目前研究表明，DCM與炎癥、ERS和氧化應激關系密切，三者共同促進DCM發生發展［10］。多種炎癥通路的活化在DCM中發揮重要作用，其中NLRP3炎性小體作為經典的炎性因子被廣泛研究。NLRP3是一種常見的先天免疫信號受體，在炎癥性疾病的刺激和激活下，誘導多種類型細胞死亡［11-12］。NLRP3炎性小體的活化是一個連續的過程，首先需要觸發事件誘導NLRP3表達上調，之后NLRP3與含半胱天冬酶募集域的凋亡相關斑點樣蛋白和caspase-l 組裝成具有酶活性的多蛋白復合物，激活下游經典焦亡通路，進一步聚集炎性細胞，擴大炎癥反應［13］。本課題組前期研究證實，NLRP3/caspase-1/Gal-3 信號通路參與調節DM兔模型的心房重構［14］。GLB作為NLRP3 炎性小體抑制劑，具有抗炎和抗氧化特性［15-16］。既往研究表明，GLB 抑制NLRP3 表達后可減弱高脂飲食大鼠體內的超氧化物生成、脂質過氧化，降低NOX2蛋白水平，改善抗氧化狀態和胰島素信號通路［17］。本研究發現，與CTL 組相比，DM 大鼠心臟組織中NLRP3和caspase-1蛋白表達增多，炎癥反應增強，證實DM 作為觸發點能夠使NLRP3 表達上調，引起炎癥反應；與DM 組相比，GLB 組NLRP3和caspase-1 蛋白表達下調，證實GLB 對NLRP3 的抑制作用可減弱DM大鼠體內炎癥反應。
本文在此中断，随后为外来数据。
(* ===== verification/SubscriptionResolve.v ===== *)
(** * Subscription service: resolving a token and personalizing the bundle

    services/subscription/internal: resolve/resolve.go, personalize/personalize.go, personalize/public.go. *)
From S2P Require Import Prelude GoBytes GoText Contracts SubscriptionOutput SubscriptionProvider.

(** ** resolve.go *)
Definition ErrUnknownToken : error := Sentinel "resolve: unknown or revoked token".
Definition ErrNoSubscription : error := Sentinel "resolve: no subscription for token".
Definition ErrExpired : error := Sentinel "resolve: subscription expired".
Record Resolved := { rs_Bundle : SubscriptionBundle; rs_Subscription : Subscription }.

Section resolve.
Context {E : Type} (idx : TokenIndex E) (cp : Provider E) (now : E → Time * E).
Definition clock : M E Time := λ e, let '(t, e) := now e in (Ok t, e).
(** [errors.Is(err, ErrNotFound)] becomes [target]. *)
Definition not_found_as {A} (target : error) (m : M E A) : M E A := λ e,
  match m e with
  | (Ok a, e) => (Ok a, e)
  | (Err err, e) => (Err (if errors_is err ErrNotFound then target else err), e)
  end.
Definition checkSubscription (s : Subscription) : M E unit :=
  if one_of (s_Status s) [SubscriptionStatusActive; SubscriptionStatusTrialing; SubscriptionStatusPastDue] then
    match AccessUntil s with
    | None => mret tt
    | Some until => t ←! clock ; if negb (After until t) then fail ErrExpired else mret tt
    end
  else fail ErrExpired.
Definition Resolve (token : string) : M E Resolved :=
  ref ←! not_found_as ErrUnknownToken (Lookup idx token) ;
  let '(userID, subID) := ref : string * string in
  sub ←! not_found_as ErrNoSubscription (GetSubscription cp subID) ;
  checkSubscription sub ;;!
  user ←! not_found_as ErrNoSubscription (GetUser cp userID) ;
  if negb (bool_decide (u_Status user = UserStatusActive)) then fail ErrUnknownToken
  else
    nodes ←! ListNodes cp {| pf_Status := NodeStatusActive; pf_Role := ""; pf_Region := ""; pf_Limit := 0 |} ;
    t ←! clock ;
    mret {| rs_Bundle := {| sb_User := user; sb_Nodes := nodes; sb_GeneratedAt := t |}; rs_Subscription := sub |}.
End resolve.

(** ** personalize.go *)
Definition minTransportDiversity : nat := 2.
Definition maxBasicNodes : nat := 5.
Definition labelBlocked : string := "blocked".
Definition labelTier : string := "tier".
Definition labelPlatformExclude : string := "platform_exclude".
Record Params := { pm_Region : string; pm_Platform : string }.
Record Result := { re_Bundle : SubscriptionBundle; re_Types : list TransportType; re_Relaxed : bool }.

(** [n.Labels\[k\] == v]: a missing label reads as the empty string. *)
Definition label_is (n : Node) (k v : string) : bool := bool_decide (default "" (n_Labels n !! k) = v).
Definition enabled (n : Node) : list Transport := filter (λ t, t_Enabled t = true) (n_Transports n).
Definition servable_node (n : Node) : bool :=
  one_of (n_Status n) [NodeStatusActive; NodeStatusDegraded] && negb (label_is n labelBlocked "true") &&
  negb (Nat.eqb (length (enabled n)) 0).
Definition dropBlocked (nodes : list Node) : list Node := filter (λ n, servable_node n = true) nodes.
Definition filterRegion (region : string) (nodes : list Node) : list Node :=
  if bool_decide (region = "") then nodes
  else let m := filter (λ n, n_Region n = region) nodes in if Nat.eqb (length m) 0 then nodes else m.
Definition filterPlatform (platform : string) (nodes : list Node) : list Node :=
  if bool_decide (platform = "") then nodes
  else filter (λ n, label_is n labelPlatformExclude platform = false) nodes.
Definition filterPlan (plan : SubscriptionPlan) (nodes : list Node) : list Node :=
  if bool_decide (plan = SubscriptionPlanUnlimited) then nodes
  else take maxBasicNodes (filter (λ n, label_is n labelTier "premium" = false) nodes).
(** The first occurrences, in order *)
Fixpoint first_seen (seen l : list TransportType) : list TransportType :=
  match l with
  | [] => []
  | t :: l' => if bool_decide (t ∈ seen) then first_seen seen l' else t :: first_seen (t :: seen) l'
  end.
Definition DistinctTransportTypes (nodes : list Node) : list TransportType :=
  first_seen [] (t_Type <$> concat (enabled <$> nodes)).
Definition Filter (b : SubscriptionBundle) (plan : SubscriptionPlan) (p : Params) : Result :=
  let servable := dropBlocked (sb_Nodes b) in
  let kept := filterPlan plan (filterPlatform (pm_Platform p) (filterRegion (pm_Region p) servable)) in
  let relaxed := (length (DistinctTransportTypes kept) <? minTransportDiversity)%nat &&
                 (minTransportDiversity <=? length (DistinctTransportTypes servable))%nat in
  let kept := if relaxed then servable else kept in
  {| re_Bundle := with_nodes kept b; re_Types := DistinctTransportTypes kept; re_Relaxed := relaxed |}.

(** ** public.go *)
Definition public_user (u : User) : User := {|
  u_ID := u_ID u; u_TelegramID := None; u_Email := None; u_Status := u_Status u; u_RealityShortID := u_RealityShortID u;
  u_UUID := u_UUID u; u_Hysteria2Password := u_Hysteria2Password u; u_PrivateKey := "";
  u_SubscriptionID := u_SubscriptionID u; u_DeviceLimit := u_DeviceLimit u; u_QuotaBytes := u_QuotaBytes u;
  u_UsedBytes := u_UsedBytes u; u_CreatedAt := u_CreatedAt u; u_UpdatedAt := u_UpdatedAt u |}.
Definition with_variants (v : option VlessRealityParams) (h : option Hysteria2Params) (t : Transport) : Transport := {|
  t_Tag := t_Tag t; t_Type := t_Type t; t_Version := t_Version t; t_Port := t_Port t; t_Enabled := t_Enabled t;
  t_Priority := t_Priority t; t_VlessReality := v; t_AmneziaWG := t_AmneziaWG t; t_Hysteria2 := h;
  t_Shadowsocks2022 := t_Shadowsocks2022 t |}.
Definition with_ShortIDs (ids : list string) (p : VlessRealityParams) : VlessRealityParams := {|
  vr_ServerNames := vr_ServerNames p; vr_Dest := vr_Dest p; vr_PublicKey := vr_PublicKey p; vr_ShortIDs := ids;
  vr_Flow := vr_Flow p; vr_Fingerprint := vr_Fingerprint p; vr_SpiderX := vr_SpiderX p |}.
Definition with_Password (pw : string) (p : Hysteria2Params) : Hysteria2Params := {|
  hy_Obfs := hy_Obfs p; hy_ObfsPassword := hy_ObfsPassword p; hy_Password := pw; hy_SNI := hy_SNI p;
  hy_UpMbps := hy_UpMbps p; hy_DownMbps := hy_DownMbps p; hy_Insecure := hy_Insecure p |}.
Definition with_Transports (ts : list Transport) (n : Node) : Node := {|
  n_ID := n_ID n; n_Role := n_Role n; n_Status := n_Status n; n_EntryNodeID := n_EntryNodeID n; n_Provider := n_Provider n;
  n_Cloud := n_Cloud n; n_Region := n_Region n; n_EntryIP := n_EntryIP n; n_EphemeralEntryIP := n_EphemeralEntryIP n;
  n_Transports := ts; n_CapacityUsers := n_CapacityUsers n; n_RotateAfter := n_RotateAfter n; n_CreatedAt := n_CreatedAt n;
  n_ExpiresAt := n_ExpiresAt n; n_Labels := n_Labels n |}.
(** One transport: left out ([Ok None]), stamped, or the whole bundle fails. *)
Definition public_transport (u : User) (t : Transport) : result (option Transport) :=
  if negb (t_Enabled t) then Ok None
  else if bool_decide (t_Type t = TransportVlessReality) then
    match t_VlessReality t with
    | Some p => if bool_decide (u_UUID u = "") || bool_decide (u_RealityShortID u = "")
                then Err (Errorf "personal VLESS credentials unavailable")
                else Ok (Some (with_variants (Some (with_ShortIDs [u_RealityShortID u] p)) (t_Hysteria2 t) t))
    | None => Err (Errorf "personal VLESS credentials unavailable")
    end
  else if bool_decide (t_Type t = TransportHysteria2) then
    match t_Hysteria2 t with
    | Some p => if bool_decide (u_Hysteria2Password u = "") then Err (Errorf "personal Hysteria2 credentials unavailable")
                else Ok (Some (with_variants (t_VlessReality t) (Some (with_Password (u_Hysteria2Password u) p)) t))
    | None => Err (Errorf "personal Hysteria2 credentials unavailable")
    end
  else Ok None.
Fixpoint public_transports (u : User) (ts : list Transport) : result (list Transport) :=
  match ts with
  | [] => Ok []
  | t :: ts' =>
      match public_transport u t with
      | Err e => Err e
      | Ok o => match public_transports u ts' with Err e => Err e | Ok r => Ok (option_list o ++ r) end
      end
  end.
Fixpoint public_nodes (u : User) (ns : list Node) : result (list Node) :=
  match ns with
  | [] => Ok []
  | n :: ns' =>
      if bool_decide (n_Role n = NodeRoleExit) then public_nodes u ns'
      else
        match public_transports u (n_Transports n) with
        | Err e => Err e
        | Ok ts =>
            match public_nodes u ns' with
            | Err e => Err e
            | Ok r => Ok (if Nat.eqb (length ts) 0 then r else with_Transports ts n :: r)
            end
        end
  end.
Definition PublicBundle (b : SubscriptionBundle) : result SubscriptionBundle :=
  match public_nodes (sb_User b) (sb_Nodes b) with
  | Err e => Err e
  | Ok [] => Err (Errorf "no eligible VPN nodes")
  | Ok nodes => Ok {| sb_User := public_user (sb_User b); sb_Nodes := nodes; sb_GeneratedAt := sb_GeneratedAt b |}
  end.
NLRP3 炎性小體和ERS 參與體內多種病理生理過程。Heijman等［18］研究表明，心臟手術后房顫患者心房肌細胞NLRP3炎性小體表達增強，對小鼠心房肌細胞予白細胞介素-1β刺激也能增強心房肌細胞NLRP3 和CaMKⅡ的表達。CaMKⅡ是一個多效應信號分子，在高血糖、氧化應激、缺氧和缺血性損傷條件下，CaMKⅡ活化導致細胞內Ca2+超載，進一步觸發ERS，促進心肌細胞死亡［19］。NLRP3 炎性小體可能通過調節CaMKⅡ表達啟動ERS。ERS 是細胞的一種保護性應激反應，是細胞應對內質網腔內錯誤折疊與未折疊蛋白聚集以及鈣平衡紊亂等狀況而做出的反應。未折疊蛋白反應（unfolded protein reaction，UPR）是一種信號轉導途徑，由ERS激活，維持蛋白質穩態和細胞的分泌功能［20-22］。UPR通路包括3 個主要的信號級聯，分別由IRE-1α、蛋白激酶RNA 樣內質網激酶和激活轉錄因子6 啟動。慢性ERS 可通過刺激IRE-1α 上調啟動UPR［23］。在DM中，NLRP3 過度表達導致CaMKⅡ表達上調，誘發IRE-1α相關的ERS過度活化，進而導致氧化應激反應增強。氧化應激通過脂質過氧化、DNA 損傷和線粒體功能障礙在DM各種并發癥的病理生理學中起關鍵作用［24-26］。ROS 與NADPH 是細胞內各種氧化應激誘導因子中的關鍵因子，DM 血糖波動可促進ROS、NADPH過度生成［27-28］。NADPH是一個蛋白質家族，包括NOX1-5 和Duox 1/2 共7 個成員，與心肌細胞ER 較為密切相關的亞型是NOX2、NOX4［29］。本研究發現，與CTL 組相比，DM 組大鼠心室肌組織中NLRP3/CaMKⅡ/IRE-1α 和氧化應激相關產物NOX2、NOX4表達上調，ROS產生增多。與DM組相比，GLB 組NLRP3/CaMK Ⅱ/IRE-1α 表達下調，NOX2、NOX4 水平下降，ROS 產生減少，表明在高糖狀態下，NLRP3 活化，進而激活ERS，加劇細胞內氧化應激反應，而GLB 抑制NLRP3 表達后，炎癥水平減輕，ERS 反應減弱，通路下傳受到抑制，心室肌細胞內氧化應激反應減弱，心功能得到改善。

綜上所述，高血糖狀態可誘發心室肌細胞NLRP3-CAMKⅡ-IRE-1α 通路表達上調，氧化應激增強，影響鼠心室重構，GLB可降低ERS和氧化應激水平，從而部分逆轉心室重構，這可能為未來DCM臨床治療提供一種新的方法。